- Required work:
Would you please copy every line below that includes the string "raises"?
-- Data provided follows --
(** * Mini net stack: header codec, segmentation, reassembly and link model

    A shallow embedding of [src/unnamed/part_002] (the client/network/server
    simulation): [ipChecksum], [IPv4Header], [TCPHeader], [NetworkLink],
    [Server.onFrame], [Client.send], [segment], [cat] and [concat].

    Conventions.
    - A JavaScript number that the code only ever uses as an integer (header
      fields, lengths, indices) is a [Z]; the 32-bit wrap-around of the bit
      operators is written out in [Js.to_int32] and [Js.to_uint32].
    - A [Uint8Array] is a [list Z]; every store goes through [Js.to_uint8],
      a store out of range is ignored and a read out of range is [None]
      (JavaScript's [undefined]).
    - A function of the source that can throw returns a [Js.result].
    - [NetworkLink] takes the link's rates, distances and delays as exact
      rationals ([Q]), for what [connect] and [send] accept, drop and
      schedule; [DoubleLink] takes them as the IEEE 754 binary64 values the
      source computes with, for the delay that [send] hands to the timer. *)

From Stdlib Require Import ZArith QArith Lia Lqa Ascii String.
From Stdlib Require Floats.
From stdpp Require Import base list strings pretty.
From Equations Require Import Equations.

Local Open Scope Z_scope.

(** ** JavaScript primitives *)

Module Js.

(** The exceptions the source can raise: [throw new TypeError(..)],
    [throw new Error(..)], and the [RangeError] of the typed-array
    built-ins. *)
Inductive exn : Type :=
| TypeError
| RangeError
| Error.

Inductive result (A : Type) : Type :=
| Ok (a : A)
| Throw (e : exn).
Arguments Ok {A} a.
Arguments Throw {A} e.

Definition bind {A B} (r : result A) (k : A -> result B) : result B :=
  match r with
  | Ok a => k a
  | Throw e => Throw e
  end.

Definition is_ok {A} (r : result A) : bool :=
  match r with Ok _ => true | Throw _ => false end.

(** ToInt32 and ToUint32 on an integral number. *)
Definition to_uint32 (x : Z) : Z := x mod 2 ^ 32.
Definition to_int32 (x : Z) : Z :=
  let m := x mod 2 ^ 32 in if m <? 2 ^ 31 then m else m - 2 ^ 32.

(** [a & b], [a | b], [~a], [a << k], [a >> k], [a >>> k]. *)
Definition band (a b : Z) : Z := Z.land (to_int32 a) (to_int32 b).
Definition bor (a b : Z) : Z := Z.lor (to_int32 a) (to_int32 b).
Definition bnot (a : Z) : Z := Z.lnot (to_int32 a).
Definition shl (a k : Z) : Z := to_int32 (Z.shiftl (to_int32 a) (k mod 32)).
Definition sar (a k : Z) : Z := Z.shiftr (to_int32 a) (k mod 32).
Definition shr (a k : Z) : Z := Z.shiftr (to_uint32 a) (k mod 32).

(** [x ? 1 : 0] on the truth value of [x]. *)
Definition bit (x : bool) : Z := if x then 1 else 0.

(** [Math.ceil(n / 4)] for a length [n] (a non-negative integer). *)
Definition ceil_div4 (n : Z) : Z := (n + 3) / 4.

(** *** Uint8Array *)

Definition to_uint8 (v : Z) : Z := v mod 256.

(** [new Uint8Array(n)]: [n] zero bytes; a negative length is a
    [RangeError]. An engine also raises a [RangeError] for a length beyond
    what it allocates; that limit is not represented. The lengths passed
    here are sums of lengths of arrays that exist and, in [TCPHeader.pack],
    four times the base data offset, a number of the caller: the
    numbered theorems on [TCPHeader.pack] keep that base at 15 words at
    most. *)
Definition new_Uint8Array (n : Z) : result (list Z) :=
  if n <? 0 then Throw RangeError else Ok (replicate (Z.to_nat n) 0).

(** [b[i] = v]. *)
Definition store (b : list Z) (i : nat) (v : Z) : list Z :=
  <[ i := to_uint8 v ]> b.

(** [b[i] = v] where [v] may be [undefined], which is stored as 0. *)
Definition store_opt (b : list Z) (i : nat) (v : option Z) : list Z :=
  store b i (default 0 v).

(** [b[i]] used as an operand of a bit operator: [undefined] counts as 0. *)
Definition at0 (b : list Z) (i : nat) : Z := default 0 (b !! i).

(** [b.set(src, off)]: a [RangeError] when [src] does not fit; each
    element is stored as a byte. *)
Definition set_at (b src : list Z) (off : nat) : result (list Z) :=
  if (length b <? off + length src)%nat then Throw RangeError
  else Ok (take off b ++ map to_uint8 src ++ drop (off + length src) b).

(** [bytes.slice(a, b)] for [0 <= a] and [0 <= b]: both ends are clamped to
    the length. *)
Definition slice (bytes : list Z) (a b : nat) : list Z :=
  take (b - a) (drop a bytes).

(** [bytes.slice(a)]. *)
Definition slice_from (bytes : list Z) (a : nat) : list Z := drop a bytes.

End Js.

Notation "'do' x <- r ; k" := (Js.bind r (fun x => k))
  (at level 10, x name, r at level 100, k at level 200).

(** A byte buffer whose elements are all in [0, 256). *)
Definition bytes_ok (b : list Z) : Prop := Forall (fun x => 0 <= x < 256) b.

(** ** Segmentation and concatenation helpers *)

(** [segment(bytes, mss)]:
    [for (let i=0; i<bytes.length; i+=mss) out.push(bytes.slice(i, i+mss))].
    The loop runs on fuel; [None] means the fuel ran out. *)
Fixpoint segment_loop (fuel : nat) (bytes : list Z) (mss i : nat)
    (out : list (list Z)) : option (list (list Z)) :=
  match fuel with
  | O => None
  | S fuel' =>
      if (i <? length bytes)%nat
      then segment_loop fuel' bytes mss (i + mss)
             (out ++ [Js.slice bytes i (i + mss)])
      else Some out
  end.

(** With [mss > 0] the loop needs at most [length bytes] iterations and one
    last test; with [mss = 0] and a non-empty input the source never returns,
    which is [None] here. *)
Definition segment (bytes : list Z) (mss : nat) : option (list (list Z)) :=
  segment_loop (S (length bytes)) bytes mss 0 [].
(** It selects an element whose class is "mono-ish", and leaves alone one
    whose class list has the class mono. *)
Lemma rule_selects_class_mono :
  rule_selects {| local_name := lit "span";
                  class_attribute := Some (lit "mono-ish");
                  ancestors := [lit "body"; lit "html"] |} = true
  ∧ rule_selects {| local_name := lit "span";
                    class_attribute := Some (lit "tiny mono");
                    ancestors := [lit "body"; lit "html"] |} = false.
Proof. vm_compute. done. Qed.

(** ** Domain extraction *)

Section DomainExtraction.

Context `{URLParser}.

(** C9. [extractDomain] yields the hostname of a URL that parses and whose
    scheme is none of [chrome:], [edge:], [about:] and [chrome-extension:];
    it yields the absent value, and raises nothing, for a URL with one of
    these schemes and for a string the parser rejects. *)
Theorem extractDomain_spec (url : jsstring) :
  (∀ u, new_URL url = Some u → URL.protocol u ∉ rejected_protocols →
        extractDomain url = Some (URL.hostname u))
  ∧ (∀ u, new_URL url = Some u → URL.protocol u ∈ rejected_protocols →
          extractDomain url = None)
  ∧ (new_URL url = None → extractDomain url = None).
Proof.
  unfold extractDomain, rejected_protocols. split; [|split].
  - intros u -> Hp. rewrite !not_elem_of_cons in Hp.
    destruct Hp as (H1 & H2 & H3 & H4 & _).
    by rewrite !bool_decide_eq_false_2.
  - intros u -> Hp. rewrite !elem_of_cons, elem_of_nil in Hp.
    destruct Hp as [->|[->|[->|[->|[]]]]]; reflexivity.
  - by intros ->.
Qed.

End DomainExtraction.

Lemma extractDomain_spec_witness :
  @extractDomain sample_parser (lit "https://example.com/fonts?x=1") = Some (lit "example.com")
  ∧ @extractDomain sample_parser (lit "chrome://extensions/") = None
  ∧ @extractDomain sample_parser (lit "about:blank") = None
  ∧ @extractDomain sample_parser (lit "not a url") = None.
Proof.
  split; [|split; [|split]].
  - apply (proj1 (@extractDomain_spec sample_parser (lit "https://example.com/fonts?x=1"))
             {| URL.protocol := lit "https:"; URL.hostname := lit "example.com" |}).
    + reflexivity.
    + compute_done.
  - apply (proj1 (proj2 (@extractDomain_spec sample_parser (lit "chrome://extensions/")))
             {| URL.protocol := lit "chrome:"; URL.hostname := lit "extensions" |}).
    + reflexivity.
    + compute_done.
  - apply (proj1 (proj2 (@extractDomain_spec sample_parser (lit "about:blank")))
             {| URL.protocol := lit "about:"; URL.hostname := [] |}).
    + reflexivity.
    + compute_done.
  - apply (@extractDomain_spec sample_parser (lit "not a url")). reflexivity.
Defined.

(** ** The page applier *)

Lemma injectStyles_page (s : SiteSettings) (w : browser) :
  page (injectStyles s w).2
  = appendChild_to_target (styleElement s) (page (removeStyles w).2).
Proof. unfold injectStyles, bind. by destruct (removeStyles w). Qed.

Lemma appendChild_to_target_elem (el : element) (d : document) :
  el ∈ default [] (head (appendChild_to_target el d))
       ++ documentElement (appendChild_to_target el d).
Proof.
  unfold appendChild_to_target. destruct (head d) as [h|]; simpl.
  - rewrite !elem_of_app. left. right. by apply list_elem_of_singleton.
  - rewrite elem_of_app. right. by apply list_elem_of_singleton.
Qed.

Lemma loadAndApplySettings_eq (w : browser) :
  loadAndApplySettings w =
    match is_active_settings (stored_site w) with
    | Some s => injectStyles s w
    | None => removeStyles w
    end.
Proof.
  unfold loadAndApplySettings, stored_site, stored, getStorage, bind, ret,
    getCurrentDomain, chrome_storage_sync_get. simpl.
  by destruct (is_active_settings _).
Qed.



(** * Further properties of the store *)

(** ** What each mutator leaves in the stored document *)

Lemma removeFavoriteFont_stored fontName w :
  stored (removeFavoriteFont fontName w).2 =
  {| favoriteFonts := filter (λ f, f ≠ fontName) (favoriteFonts (stored w));
     siteSettings := siteSettings (stored w);
     presets := presets (stored w) |}.
Proof.
  run_async. by destruct (sync w) as [[?|] [?|] [?|]].
Qed.

Lemma removeSite_stored domain w :
  stored (removeSite domain w).2 =
  {| favoriteFonts := favoriteFonts (stored w);
     siteSettings := delete domain (siteSettings (stored w));
     presets := presets (stored w) |}.
Proof.
  run_async. by destruct (sync w) as [[?|] [?|] [?|]].
Qed.
(** ** The monitor *)

(** Where a thread running [_monitor_loop] stands. *)
Inductive loop_pc : Type :=
  | AtWhile      (* about to test [while self.monitoring] *)
  | Checking     (* past the test, about to call [_check_model_health] *)
  | Sleeping     (* inside [time.sleep] *)
  | Finished.    (* the loop was left, the thread ended *)

Record MLMonitor : Type := {
  check_interval : Z;
  monitoring : bool;
  performance_threshold : float;
  (** The threads [start_monitoring] has started, oldest first. *)
  monitor_threads : list loop_pc
}.

(** [MLMonitor.__init__] with the default interval. *)
Definition MLMonitor_init : MLMonitor :=
  {| check_interval := 3600; monitoring := false;
     performance_threshold := default_performance_threshold;
     monitor_threads := [] |}.

(** [MLMonitor.start_monitoring]: sets the flag and starts a thread. *)
Definition start_monitoring (mon : MLMonitor) : MLMonitor :=
  {| check_interval := check_interval mon; monitoring := true;
     performance_threshold := performance_threshold mon;
     monitor_threads := monitor_threads mon ++ [AtWhile] |}.

(** [MLMonitor.stop_monitoring]. *)
Definition stop_monitoring (mon : MLMonitor) : MLMonitor :=
  {| check_interval := check_interval mon; monitoring := false;
     performance_threshold := performance_threshold mon;
     monitor_threads := monitor_threads mon |}.

Definition loop_running (pc : loop_pc) : bool :=
  match pc with
  | Finished => false
  | _ => true
  end.
(** * litestar.typing: the [FieldDefinition] annotation normaliser

    A shallow embedding of [litestar/typing.py].  Python values that can
    occur as annotations, as [Annotated] metadata, as defaults or as keyword
    definitions are the terms of one inductive type [obj]; dictionaries with
    string keys are [gmap string obj]; the frozen dataclass is a record. *)

From Stdlib Require Import ZArith.
From stdpp Require Import base option list strings gmap fin_maps.

Open Scope string_scope.
Open Scope list_scope.

(** ** Python values *)

(** The special forms of [typing] / [typing_extensions] the module names. *)
Inductive special : Type :=
  | SAny | SUnion | SLiteral | SAnnotated | SRequired | SNotRequired.

#[local] Unset Elimination Schemes.
Inductive obj : Type :=
  | PNone
  | PEllipsis
  | PBool (b : bool)
  | PInt (z : Z)
  | PStr (s : string)
  | PList (items : list obj)
  | PDict (items : list (string * obj))
  | PClass (qualname : string)
  | PSpecial (f : special)
  | PTypeVar (tv_name : string)
  | PForwardRef (arg : string)
  | PFunc (qualname : string)
  | PAlias (alias_origin : obj) (alias_args : list obj)
  | PAnnotated (inner : obj) (m : obj) (ms : list obj)
  | PRequired (inner : obj)
  | PNotRequired (inner : obj)
  | PInst (cls : string) (attrs : list (string * obj)).
#[local] Set Elimination Schemes.
(** ** Reaching a target *)

(** For a rate [>= 0] and at least one month, investing [required_sip] of
    a target every month is worth the target at the end, and it is the
    only monthly amount that is. *)
Theorem required_sip_reaches_target (t annual years : Q) (n : Z) :
  0 <= annual -> period_count years = Ok n -> (1 <= n)%Z ->
  exists s fv,
    required_sip t annual years = Ok s
    /\ future_value_sip s annual years = Ok fv
    /\ fv == t
    /\ (forall x fx, future_value_sip x annual years = Ok fx ->
          fx == t -> x == s).
Proof.
  intros A P N.
  destruct (required_sip_value t annual years n A P N) as (s & Es & Vs & Vs0).
  assert (N0 : (0 <= n)%Z) by lia.
  destruct (future_value_sip_value s annual years n A P N0)
    as (fv & Ef & Vf & Vf0).
  cbv zeta in Vs, Vs0, Vf, Vf0.
  pose proof (monthly_rate_nonneg annual A) as R0.
  assert (Np : 1 <= inject_Z n).
  { unfold inject_Z, Qle. simpl. lia. }
  exists s, fv. split; [exact Es|]. split; [exact Ef|].
  destruct (rate_zero_or_positive _ R0) as [[_ Z]|[_ Rp]].
  - specialize (Vs0 Z). specialize (Vf0 Z). split; [lra|].
    intros x fx Ex Fx.
    destruct (future_value_sip_value x annual years n A P N0)
      as (fx' & Ex' & _ & Vx0).
    rewrite Ex in Ex'. injection Ex' as <-. specialize (Vx0 Z).
    set (k := inject_Z n) in *. nra.
  - assert (G : 1 < (1 + monthly_rate_of annual) ^ n)
      by (apply Qpower_1_lt; [lra | lia]).
    set (r := monthly_rate_of annual) in *. set (g := (1 + r) ^ n) in *.
    assert (Fp : 0 < (1 + r) * (g - 1)) by (apply Qmult_lt_0_compat; lra).
    assert (Ft : fv == t).
    { assert (E : fv * r == t * r) by (rewrite Vf, Vs; reflexivity). nra. }
    split; [exact Ft|].
    intros x fx Ex Fx.
    destruct (future_value_sip_value x annual years n A P N0)
      as (fx' & Ex' & Vx & _).
    rewrite Ex in Ex'. injection Ex' as <-. cbv zeta in Vx. fold r g in Vx.
    assert (E : x * ((1 + r) * (g - 1)) == s * ((1 + r) * (g - 1))).
    { rewrite !Qmult_assoc, <- Vx, Vs, Fx. reflexivity. }
    set (a := (1 + r) * (g - 1)) in *. nra.
Qed.

Lemma required_sip_reaches_target_witness :
  (0 <= lit 12 1 /\ period_count (F := Q) (lit 1 1) = Ok 12%Z /\ (1 <= 12)%Z)
  /\ exists s fv,
       required_sip (lit 500000 1) (lit 12 1) (lit 1 1) = Ok s
       /\ future_value_sip s (lit 12 1) (lit 1 1) = Ok fv
       /\ fv == lit 500000 1.
Proof.
  assert (A : 0 <= lit 12 1) by (cbn; lra).
  assert (P : period_count (F := Q) (lit 1 1) = Ok 12%Z) by reflexivity.
  assert (N : (1 <= 12)%Z) by lia.
  split; [repeat split; assumption|].
  destruct (required_sip_reaches_target (lit 500000 1) (lit 12 1) (lit 1 1)
              12%Z A P N) as (s & fv & Es & Ef & E & _).
  exists s, fv. repeat split; assumption.
Defined.
(** * A multilevel cache with LRU and LFU eviction policies

    Shallow embedding of [code.py]: the [OrderedDict] and [Counter]
    containers, the two eviction policies [LRUPolicy] and [LFUPolicy]
    built on the base class [EvictionPolicy], and the orchestrator
    [MultilevelCacheSystem].

    Python objects are mutated in place and may raise in the middle of a
    method.  Every method is therefore a computation in a small state and
    exception monad: it takes the object's state and returns the state
    the object is left in, together with either the returned value or the
    raised exception.  The locks ([with self.lock]) do not change the
    sequential behaviour and are not modelled. *)

From stdpp Require Import base list strings.
From Stdlib Require Import ZArith Lia.

Local Open Scope Z_scope.

(** ** Exceptions and the state/exception monad *)

Inductive exn : Type := KeyError | ValueError | IndexError.

Inductive result (A : Type) : Type :=
| Ok (a : A)
| Raise (e : exn).
Arguments Ok {A} a.
Arguments Raise {A} e.

Definition M (S A : Type) : Type := S -> S * result A.

Definition ret {S A} (a : A) : M S A := fun s => (s, Ok a).

Definition raise {S A} (e : exn) : M S A := fun s => (s, Raise e).

Definition bind {S A B} (m : M S A) (f : A -> M S B) : M S B :=
  fun s => match m s with
           | (s', Ok a) => f a s'
           | (s', Raise e) => (s', Raise e)
           end.

Definition get_state {S} : M S S := fun s => (s, Ok s).

Definition set_state {S} (s : S) : M S unit := fun _ => (s, Ok tt).

(** A pure computation that may raise, run without touching the state. *)
Definition lift {S A} (r : result A) : M S A := fun s => (s, r).

Declare Scope py_scope.
Delimit Scope py_scope with py.
Notation "x <- m ;; k" := (bind m (fun x => k))
  (at level 100, m at next level, right associativity) : py_scope.
Notation "m ;; k" := (bind m (fun _ => k))
  (at level 100, right associativity) : py_scope.

(** [for x in xs: body x], stopping at the first exception. *)
Fixpoint for_ {S A} (xs : list A) (body : A -> M S unit) : M S unit :=
  match xs with
  | [] => ret tt
  | x :: xs' => (body x ;; for_ xs' body)%py
  end.

(** ** [OrderedDict]: a dictionary that remembers insertion order

    An association list, oldest entry first.  Keys are strings, as in
    the type annotations of the source. *)

Section OrderedDict.
Context {V : Type}.

Definition odict : Type := list (string * V).

Definition keys (d : odict) : list string := d.*1.

(** [d.get(key)]: the value bound to [key], if any. *)
Fixpoint find (d : odict) (key : string) : option V :=
  match d with
  | [] => None
  | (k, v) :: d' => if decide (k = key) then Some v else find d' key
  end.

(** [key in d] *)
Definition contains (d : odict) (key : string) : bool :=
  match find d key with Some _ => true | None => false end.

(** [len(d)] *)
Definition len (d : odict) : Z := Z.of_nat (length d).

(** [d[key]], raising [KeyError] on a missing key. *)
Definition getitem (d : odict) (key : string) : result V :=
  match find d key with Some v => Ok v | None => Raise KeyError end.

(** The list without the entry of [key]. *)
Fixpoint remove_key (d : odict) (key : string) : odict :=
  match d with
  | [] => []
  | (k, v) :: d' => if decide (k = key) then d' else (k, v) :: remove_key d' key
  end.

(** [d.pop(key)], without a default: raises [KeyError] on a missing
    key.  The popped value is not used by the caller. *)
Definition pop (d : odict) (key : string) : result odict :=
  if contains d key then Ok (remove_key d key) else Raise KeyError.

(** [d[key] = value]: an existing key keeps its position, a new key is
    appended at the end. *)
Fixpoint setitem (d : odict) (key : string) (value : V) : odict :=
  match d with
  | [] => [(key, value)]
  | (k, v) :: d' =>
      if decide (k = key) then (k, value) :: d' else (k, v) :: setitem d' key value
  end.

(** [d.move_to_end(key)] *)
Definition move_to_end (d : odict) (key : string) : result odict :=
  match find d key with
  | Some v => Ok (remove_key d key ++ [(key, v)])
  | None => Raise KeyError
  end.

(** [d.popitem(last=False)]: drops the oldest entry; [KeyError] on an
    empty dictionary. *)
Definition popitem_first (d : odict) : result odict :=
  match d with
  | [] => Raise KeyError
  | _ :: d' => Ok d'
  end.
End OrderedDict.
Arguments odict V : clear implicits.

(** ** [Counter]: a dictionary of integer counts, 0 for a missing key *)

Definition counter : Type := odict Z.

(** [c[key]] on a [Counter] *)
Definition count (c : counter) (key : string) : Z :=
  match find c key with Some n => n | None => 0 end.

(** [c[key] += 1] *)
Definition incr (c : counter) (key : string) : counter :=
  setitem c key (count c key + 1).

(** [del c[key]]: unlike a plain dictionary, a [Counter] does not raise
    on a missing key. *)
Definition del_count (c : counter) (key : string) : counter :=
  if contains c key then remove_key c key else c.

(** ** The builtin [min(iterable, key=f)]

    Python's [min] keeps the first of several minimal elements and
    raises [ValueError] on an empty iterable. *)

Fixpoint min_from {A} (f : A -> Z) (best : A) (xs : list A) : A :=
  match xs with
  | [] => best
  | x :: xs' => min_from f (if f x <? f best then x else best) xs'
  end.

Definition py_min {A} (f : A -> Z) (xs : list A) : result A :=
  match xs with
  | [] => Raise ValueError
  | x :: xs' => Ok (min_from f x xs')
  end.

(** ** [EvictionPolicy]: the base class

    [size] is whatever integer the constructor was given: it is never
    validated.  [remove] is the only method the base class implements;
    both policies inherit it unchanged. *)

Module EvictionPolicy.
Record t : Type := mk { size : Z; cache : odict string }.

Definition __init__ (size : Z) : t := {| size := size; cache := [] |}.

Definition remove_cache (cache : odict string) (key : string) : odict string :=
  if contains cache key then remove_key cache key else cache.
End EvictionPolicy.

(** ** [LRUPolicy] *)

Module LRUPolicy.
Record t : Type := mk { size : Z; cache : odict string }.

Definition set_cache (c : odict string) : M t unit :=
  fun self => ({| size := size self; cache := c |}, Ok tt).

Definition __init__ (size : Z) : t := {| size := size; cache := [] |}.

Definition get (key : string) : M t (option string) :=
  (self <- get_state ;;
   if contains (cache self) key then
     c <- lift (move_to_end (cache self) key) ;;
     set_cache c ;;
     v <- lift (getitem c key) ;;
     ret (Some v)
   else ret None)%py.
-- Data provided concluded --
- Response below:
    [RangeError]. An engine also raises a [RangeError] for a length beyond
    it yields the absent value, and raises nothing, for a URL with one of
(** [d.pop(key)], without a default: raises [KeyError] on a missing
    raises [ValueError] on an empty iterable. *)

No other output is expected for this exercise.